▶ About this task: Collect each line of the entries that holds the string "Ports".

▶ Raw data:

○ ○ ○ ○

Definition cancel_many_runs (payload : json_object) : Py Gateway unit :=
  match get_or_null payload "run_ids" with
  | JList ids => for_each (λ i, on_service (cancel_run (py_str i));;; ret tt) ids
  | _ =>
      match get_or_null payload "status" with
      | JStr "pending" | JStr "running" | JStr "all" =>
          not_supported "bulk cancellation by status requires a run index"
      | JList _ => raise (TypeError "unhashable type: 'list'")
      | JObj _ => raise (TypeError "unhashable type: 'dict'")
      | _ => ret tt
      end
  end.

(** *** Streams *)

(** [_event_cursor] *)
Definition _event_cursor (run_id : RunId) : Py Gateway Z := λ g,
  match svc_journal (gw_service g) with
  | Some j => (result_map (λ l, foldr Z.max (-1) (ev_sequence <$> l)) (replay run_id j), g)
  | None => (Raise (OtherError "'NoneType' object has no attribute 'replay'"), g)
  end.

(** The stream that [_sse_response] opens, for the header [Last-Event-ID]. *)
Definition sse_stream (run : string) (native : bool) (modes : list string) (after : option Z)
    (last_event_id : option string) : Py Gateway GatewayStream.Stream :=
  cursor <- of_result (GatewayStream.stream_cursor after last_event_id);;
  ret (GatewayStream.mk_stream run native modes cursor).
(* ===== verification/GatewaySpec.v ===== *)
(** * What the gateway's handlers do

    No request makes two runs active on one thread; waiting for a run ends when the
    run is settled; below the path of a thread only its own runs are reached; and what
    starting a run does. *)

From S2P Require Import Prelude PyDict PyStr Json JsonAccess Errors Identity Execution Ports MemoryRepositories.
From S2P Require Import MemoryQueue MemoryJournal MemoryStores Service ServiceSafety LangGraph GatewayHttp Gateway.

(** What the handlers rely on of a run repository beyond [RunRepositoryLaws]:
    queries change nothing, and a deletion removes at most the run. *)
Class RunQueryLaws (R : Type) `{RunRepositoryLaws R} : Type := {
  runs_active_reads t s : (runs_active_for_thread t s).2 = s;
  runs_active_ok t s o s' : runs_inv s → runs_active_for_thread t s = (Ok o, s') →
    match o with
    | Some r => runs_view s !! run_key r = Some r ∧ occupies t r = true
    | None => ∀ k r, runs_view s !! k = Some r → occupies t r = false
    end;
  runs_latest_reads t s : (runs_latest_for_thread t s).2 = s;
  runs_list_reads t limit offset status s : (runs_list_for_thread t limit offset status s).2 = s;
  runs_delete_view k s : runs_inv s → runs_inv (runs_delete k s).2 ∧
    (runs_view (runs_delete k s).2 = runs_view s ∨ runs_view (runs_delete k s).2 = delete k (runs_view s));
}.

#[export] Program Instance memory_run_queries : RunQueryLaws Runs.state.
Next Obligation. done. Qed.
Next Obligation.
  intros t s o s' Hs. simpl in *. unfold Runs.active_for_thread. intros [= <- <-].
  destruct (Runs.find_active t s) as [r|] eqn:Hf.
  - apply Runs.find_active_Some in Hf as [Ho [k Hk]]; [|apply Hs]. split; [|done].
    rewrite <- dget_map. by rewrite (proj2 Hs _ _ Hk).
  - intros k r Hk. rewrite <- dget_map in Hk. by eapply Runs.find_active_None in Hf; [|apply Hs|].
Qed.
Next Obligation. done. Qed.
Next Obligation. done. Qed.
Next Obligation.
  intros k s Hs. simpl in *. unfold Runs.delete. destruct (dget s k) eqn:Hk; [|by split; [|left]]. simpl. split.
  - by apply Runs.inv_dpop.
  - right. apply dict_to_map_dpop. apply Hs.
Qed.

Section Spec.
Context {R T Q J O A AS C W : Type}
  `{!RunRepository R, RL : !RunRepositoryLaws R, RQ : !RunQueryLaws R, !ThreadRepository T, !RunCommandQueue Q,
    !EventJournal J, JL : !EventJournalLaws J, !OutboxRepository O, !AssistantRepository AS, !ConfigRepository C,
    !RuntimeAdapter A W}
  (clock : nat → datetime) (fresh : nat → string) (isoformat : datetime → string) (py_str : json → string)
  (adapter_cancel : A → ExecutionRequest → res unit)
  (replay : RunId → J → res (list RuntimeEvent)) (iter_errors : json_object → list json).

Notation Gateway := (Gateway (R:=R) (T:=T) (Q:=Q) (J:=J) (O:=O) (A:=A) (AS:=AS) (C:=C) (W:=W)).
Notation handle := (handle clock fresh isoformat py_str adapter_cancel replay iter_errors).
Notation _start_run := (_start_run clock fresh).
Notation _wait_for_run := (_wait_for_run isoformat).
Notation wait_poll := (wait_poll isoformat).

Abbreviation Svc := (Service (R:=R) (T:=T) (Q:=Q) (J:=J) (O:=O) (A:=A)).

(** ** The invariant of the runs *)

Definition inv (g : Gateway) : Prop := good (gw_service g) ∧ exclusive (view (gw_service g)).

Abbreviation keeps m := (preserves inv m).

Lemma keeps_gather {B} (l : list (Py Gateway B)) : Forall (λ m, keeps m) l → keeps (gather l).
Proof.
  induction 1 as [|m l Hm Hl IH]; [apply preserves_ret|]. intros g Hg. simpl. specialize (Hm g Hg).
  destruct (m g) as [r g1]. specialize (IH g1 Hm). by destruct (gather l g1) as [rs g2].
Qed.

Lemma keeps_on_assistants {B} (m : Py AS B) : keeps (on_assistants m).
Proof. intros g Hg. unfold on_assistants, zoom. by destruct (m _). Qed.
Lemma keeps_on_config {B} (m : Py C B) : keeps (on_config m).
Proof. intros g Hg. unfold on_config, zoom. by destruct (m _). Qed.
Lemma keeps_on_world {B} (m : Py W B) : keeps (on_world m).
Proof. intros g Hg. unfold on_world, zoom. by destruct (m _). Qed.

(** An operation of the service that keeps its runs. *)
Definition serves {B} (m : Py (Service (R:=R) (T:=T) (Q:=Q) (J:=J) (O:=O) (A:=A)) B) : Prop :=
  ∀ s, good s → exclusive (view s) → let post s' := good s' ∧ exclusive (view s') in wp m (λ _, post) (λ _, post) s.
Lemma keeps_on_service {B} (m : Py _ B) : serves m → keeps (on_service m).
Proof.
  intros Hm g [Hg Hex]. specialize (Hm _ Hg Hex). unfold wp in Hm. unfold on_service, zoom, inv.
  by destruct (m (gw_service g)) as [[b|e] s].
Qed.

Lemma runs_only_inv : runs_only (λ s, good s ∧ exclusive (view (T:=T) (Q:=Q) (J:=J) (O:=O) (A:=A) s)).
Proof using RL. apply runs_only_and. Qed.

Lemma keeps_threads {B} (m : Py T B) : keeps (threads m).
Proof. apply keeps_on_service. intros s Hg Hex. by apply (wp_on_threads _ runs_only_inv). Qed.
Lemma keeps_now : keeps (now clock).
Proof. apply keeps_on_service. intros s Hg Hex. by apply (wp_now _ _ runs_only_inv). Qed.
Lemma keeps_new {k} : keeps (new (k:=k) fresh).
Proof. apply keeps_on_service. intros s Hg Hex. by apply (wp_new _ _ runs_only_inv). Qed.

(** *** The runs *)

Lemma serves_reads {B} (m : Py R B) : (∀ r, (m r).2 = r) → serves (on_runs m).
Proof.
  intros Hm s Hg Hex. unfold wp, on_runs, zoom. specialize (Hm (svc_runs s)). destruct (m (svc_runs s)) as [[b|e] r];
    simpl in Hm; subst; by destruct s.
Qed.
Lemma keeps_active t : keeps (runs (runs_active_for_thread t)).
Proof using RL RQ JL. apply keeps_on_service, serves_reads, runs_active_reads. Qed.
Lemma keeps_latest t : keeps (runs (runs_latest_for_thread t)).
Proof using RL RQ JL. apply keeps_on_service, serves_reads, runs_latest_reads. Qed.
Lemma keeps_list t limit offset status : keeps (runs (runs_list_for_thread t limit offset status)).
Proof using RL RQ JL. apply keeps_on_service, serves_reads, runs_list_reads. Qed.
Lemma keeps_get k : keeps (runs (runs_get k)).
Proof using RL RQ JL. apply keeps_on_service. intros s Hg Hex. by apply wp_get. Qed.

Lemma exclusive_delete k (v : gmap string Run) : exclusive v → exclusive (delete k v).
Proof. intros Hex t k1 k2 r1 r2 [_ H1]%lookup_delete_Some [_ H2]%lookup_delete_Some. by apply (Hex t). Qed.
Lemma keeps_delete k : keeps (runs (runs_delete k)).
Proof using RL RQ JL.
  apply keeps_on_service. intros s [Hi Hj] Hex. unfold wp, on_runs, zoom.
  destruct (runs_delete_view k (svc_runs s) Hi) as [Hi' Hv].
  destruct (runs_delete k (svc_runs s)) as [[b|e] r]; simpl in *; (split; [by split|]); unfold view in *; simpl;
    (destruct Hv as [->| ->]; [done|by apply exclusive_delete]).
Qed.

Lemma cancelled_exclusive k v v' : exclusive v → at_key k cancelled_rel v v' → exclusive v'.
Proof.
  intros Hex [Hoth Hk]. apply (exclusive_at_key k v); [done|]. split; [done|].
  destruct Hk as [Hk|(r & r' & Hr & Hr' & _ & Hs)].
  { rewrite Hk. intros r t Hr Ho. eauto. }
  rewrite Hr'. intros r1 t [= <-] Ho. unfold occupies in Ho. rewrite Hs in Ho.
  destruct (run_thread_id r'); [|done]. by rewrite andb_false_r in Ho.
Qed.

Lemma keeps_start req g : keeps (on_service (start_run clock fresh req g)).
Proof using RL RQ JL.
  apply keeps_on_service. intros s Hg Hex. eapply wp_mono; [by apply start_run_spec| |]; intros ? s' [? Hk];
    (split; [done|by eapply created_exclusive]).
Qed.
Lemma keeps_cancel id : keeps (on_service (cancel_run clock fresh adapter_cancel id)).
Proof using RL RQ JL.
  apply keeps_on_service. intros s Hg Hex. eapply wp_mono; [by apply cancel_run_spec| |]; intros ? s' [? Hk];
    (split; [done|by eapply cancelled_exclusive]).
Qed.
Lemma keeps_resume req : keeps (on_service (resume_run clock fresh req)).
Proof using RL RQ JL.
  apply keeps_on_service. intros s Hg Hex. eapply wp_mono; [by apply resume_run_spec| |]; intros ? s' [? Hk];
    (split; [done|by rewrite Hk]).
Qed.
(* ===== verification/LocalRuntime.v ===== *)
(** * The local runtime as it is created

    [create_local_runtime] of [bootstrap/local.py] with the constructors of the in-memory
    adapters, and [stream_live_events] of [application/runtime_service.py].  What is
    created satisfies what the theorems about the service, the
    queue, the journal, the capacity and the gateway ask of the state they start from. *)

From S2P Require Import Prelude PyDict PyStr Json Errors Identity Execution Ports MemoryRepositories MemoryQueue.
From S2P Require Import MemoryJournal MemoryStores Capacity Service ServiceSafety Bootstrap Gateway.

Section Created.
Context {A W : Type}.

(** The parts of a [LocalRuntime] that [Bootstrap.LocalRuntime] has: the service, the
    adapters and the capacity; and those that only the gateway reads: the configuration
    and the assistants.  The service is given no outbox; the runtime's own is the one
    that its callers pass. *)
Abbreviation Created := (LocalRuntime (T:=Threads.state) (R:=Runs.state) (Q:=MemoryQueue) (J:=Journal) (O:=Outbox.state) (A:=A)).
Abbreviation CreatedService := (Service.Service (T:=Threads.state) (R:=Runs.state) (Q:=MemoryQueue) (J:=Journal) (O:=Outbox.state) (A:=A)).

(** [RuntimeExecutionService(...)] *)
Definition new_service (journal : Journal) : CreatedService :=
  mk_service [] [] (new_memory_queue 60 3) (Some journal) None [] [] 0.

Definition create_local_runtime (max_concurrency : Z) : res (Created * Config.state * Assistants.state) :=
  result_bind (new_journal 128) (λ events,
  result_map (λ capacity, (mk_runtime (mk_worker (new_service events) [] (Some capacity)) true false, [], []))
    (new_capacity max_concurrency)).

(** A gateway over it. *)
Definition gateway_over (r : Created * Config.state * Assistants.state) (w : W)
  : Gateway (R:=Runs.state) (T:=Threads.state) (Q:=MemoryQueue) (J:=Journal) (O:=Outbox.state) (A:=A)
      (AS:=Assistants.state) (C:=Config.state) (W:=W) :=
  let '(runtime, config, assistants) := r in
  mk_gateway (wk_service (lr_worker runtime)) assistants config (wk_adapters (lr_worker runtime)) w [].

(** [stream_live_events], up to the generator of the journal's [subscribe]. *)
Definition stream_live_events (run_id : string) (after_sequence : Z) (s : CreatedService) : res (nat * phase) * CreatedService :=
  match svc_journal s with
  | None => (Raise (failure ADAPTER_NOT_SUPPORTED "event subscription is not configured"), s)
  | Some j =>
      match parse_id (k:=RunKind) run_id with
      | Raise e => (Raise e, s)
      | Ok i => let '(o, j) := sub_start (id_value i) after_sequence j in
                (o, mk_service (svc_threads s) (svc_runs s) (svc_commands s) (Some j) (svc_outbox s)
                      (svc_caller_outbox s) (svc_active s) (svc_ticks s))
      end
  end.

(** What is created: nothing is stored, everything is free, and the states are those that
    the theorems about the parts start from. *)
Lemma created_ready n r config assistants :
  create_local_runtime n = Ok (r, config, assistants) →
  let s := wk_service (lr_worker r) in
  1 ≤ n ∧ quiescent s ∧ exclusive (view s) ∧ svc_threads s = [] ∧
  svc_commands s = new_memory_queue 60 3 ∧ svc_journal s = Some (sys_journal (initial_system 128)) ∧
  (∃ c, wk_capacity (lr_worker r) = Some c ∧ new_capacity n = Ok c) ∧ ¬ executes r.
Proof.
  unfold create_local_runtime, new_journal. simpl. destruct (new_capacity n) as [c|] eqn:Hc; [|done].
  intros [= <- _ _]. cbn. assert (1 ≤ n) as Hn by (unfold new_capacity in Hc; destruct (n <? 1) eqn:Hlt; [done|by apply Z.ltb_ge in Hlt]).
  assert (∀ k, view (new_service (mk_journal ∅ ∅ ∅ ∅ 0 128)) !! k = None) as Hnone by (intros k; by apply lookup_empty).
  split; [done|]. split.
  { split; [|intros k r; by rewrite Hnone]. split; [by split; [apply NoDup_nil_2|]|by eexists]. }
  split; [intros t k k' r r'; by rewrite Hnone|]. split_and!; try done. by exists c.
Qed.

(** Without room for one execution there is no runtime. *)
Lemma create_refuses n : create_local_runtime n = Raise (ValueError "maximum capacity must be at least one") ↔ n < 1.
Proof.
  unfold create_local_runtime, new_journal, new_capacity. simpl. destruct (n <? 1) eqn:Hn; simpl; to_prop.
  - by split.
  - split; [done|lia].
Qed.
End Created.
Definition register_worker (env : environ) (now : datetime) (id : string) (payload : json_object) : Py Workers json :=
  let worker_id := text_field payload "worker_id" "" in
  let target := text_field payload "target" "" in
  if negb (str_truthy worker_id) || negb (str_truthy target)
  then raise (failure INVALID_EXECUTION_INPUT "worker_id and target are required")
  else
    let application_id := text_field payload "application_id" "" in
    let workspace_key := text_field payload "workspace_key" "default" in
    let app_version := text_field payload "app_version" "" in
    let alembic_version := text_field payload "alembic_version" "" in
    modify (λ w, mk_workers (dset (wk_registry w) worker_id (dset payload "registered_at" (JStr (isoformat now)))) (wk_rows w));;;
    let result := [("registered", JBool true); ("worker_id", JStr worker_id); ("target", JStr target)] in
    match getenv_true env "UR_DATABASE_URL", str_truthy application_id with
    | Some _, true =>
        let environment := getenv env "UR_KAFKA_ENVIRONMENT" "local" in
        let version := or_text app_version alembic_version in
        on_rows (claim_migration application_id workspace_key environment version id);;;
        outcome <- of_result (migration_outcome (migrate application_id workspace_key environment version));;
        on_rows (record_migration application_id workspace_key environment outcome.1 outcome.2);;;
        ret (JObj (dset result "migration"
          (JObj (("status", JStr outcome.1) ::
                 match outcome.2 with Some e => if str_truthy e then [("error", JStr e)] else [] | None => [] end))))
    | _, _ => ret (JObj result)
    end.

Definition list_workers : Py Workers json := λ w, (Ok (JList (JObj <$> dvalues (wk_registry w))), w).
End Workers.

(** ** Probes *)

Definition health : json := JObj [("ok", JBool true)].
Definition readiness : json := JObj [("ready", JBool true)].
(** A manifest has slots and therefore no [__dict__]. *)
Definition info (adapters : dict LangGraphAdapter) : json :=
  JObj [("version", JStr "0.1.0"); ("adapters", JList ((λ _, JObj []) <$> Registry.all adapters))].

(** ** Startup *)

Section Startup.
Context {AS : Type} `{AssistantRepository AS}.
(** [getattr(importlib.import_module(module), attribute)]; the providers of
    [managed_langgraph_persistence]. *)
Context (import_target : string → string → res Target) (managed : environ → res PersistenceProviders).

(** The adapters, the assistants, and [app.state.migration_done]. *)
Record Startup : Type := mk_startup {
  st_adapters : dict LangGraphAdapter;
  st_assistants : AS;
  st_migration_done : option bool;
}.
Definition on_adapters {B} (m : Py (dict LangGraphAdapter) B) : Py Startup B :=
  zoom st_adapters (λ d s, mk_startup d (st_assistants s) (st_migration_done s)) m.
Definition on_registered {B} (m : Py AS B) : Py Startup B :=
  zoom st_assistants (λ a s, mk_startup (st_adapters s) a (st_migration_done s)) m.

Definition configured_entrypoints (env : environ) : list string :=
  let configured := match getenv_true env "UR_APPLICATION_ENTRYPOINTS" with
                    | Some s => Some s
                    | None => dget env "UR_APPLICATION_ENTRYPOINT"
                    end in
  List.filter str_truthy (strip_spaces <$> split_at "," (default "" configured)).

(** [module, attribute = entrypoint.split(":", 1)] *)
Definition entrypoint_parts (entrypoint : string) : res (string * string) :=
  match split_at ":" entrypoint with
  | m :: a :: rest => Ok (m, join ":" (a :: rest))
  | _ => Raise (ValueError "not enough values to unpack (expected 2, got 1)")
  end.

Definition graph_key (a : LangGraphAdapter) : string := ds_graph_id (ad_descriptor a).
Definition register_adapter (a : LangGraphAdapter) : Py (dict LangGraphAdapter) unit :=
  Registry.register (λ a, Some (graph_key a)) (λ a, adapter_id (ad_manifest a)) a.

Definition registered_assistant (env : environ) (entrypoint : string) (name : option string) (graph_id : string)
    (id : AssistantId) : Assistant :=
  mk_assistant id graph_id 1 name None [] []
    [("runtime.auto_registered", JBool true); ("runtime.entrypoint", JStr entrypoint); ("created_by", JStr "system");
     ("workspace_id", JStr (getenv env "UR_WORKSPACE_ID" "default"))] None None.

Definition load_entrypoint (mode : string) (providers : option PersistenceProviders) (entrypoint : string)
  : res LangGraphAdapter :=
  result_bind (entrypoint_parts entrypoint) (λ ma,
  result_bind (import_target ma.1 ma.2) (λ target, new_adapter target mode providers)).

○ ○ ○ ○

▶ Response:
From S2P Require Import Prelude PyDict PyStr Json JsonAccess Errors Identity Execution Ports MemoryRepositories.
From S2P Require Import Prelude PyDict PyStr Json Errors Identity Execution Ports MemoryRepositories MemoryQueue.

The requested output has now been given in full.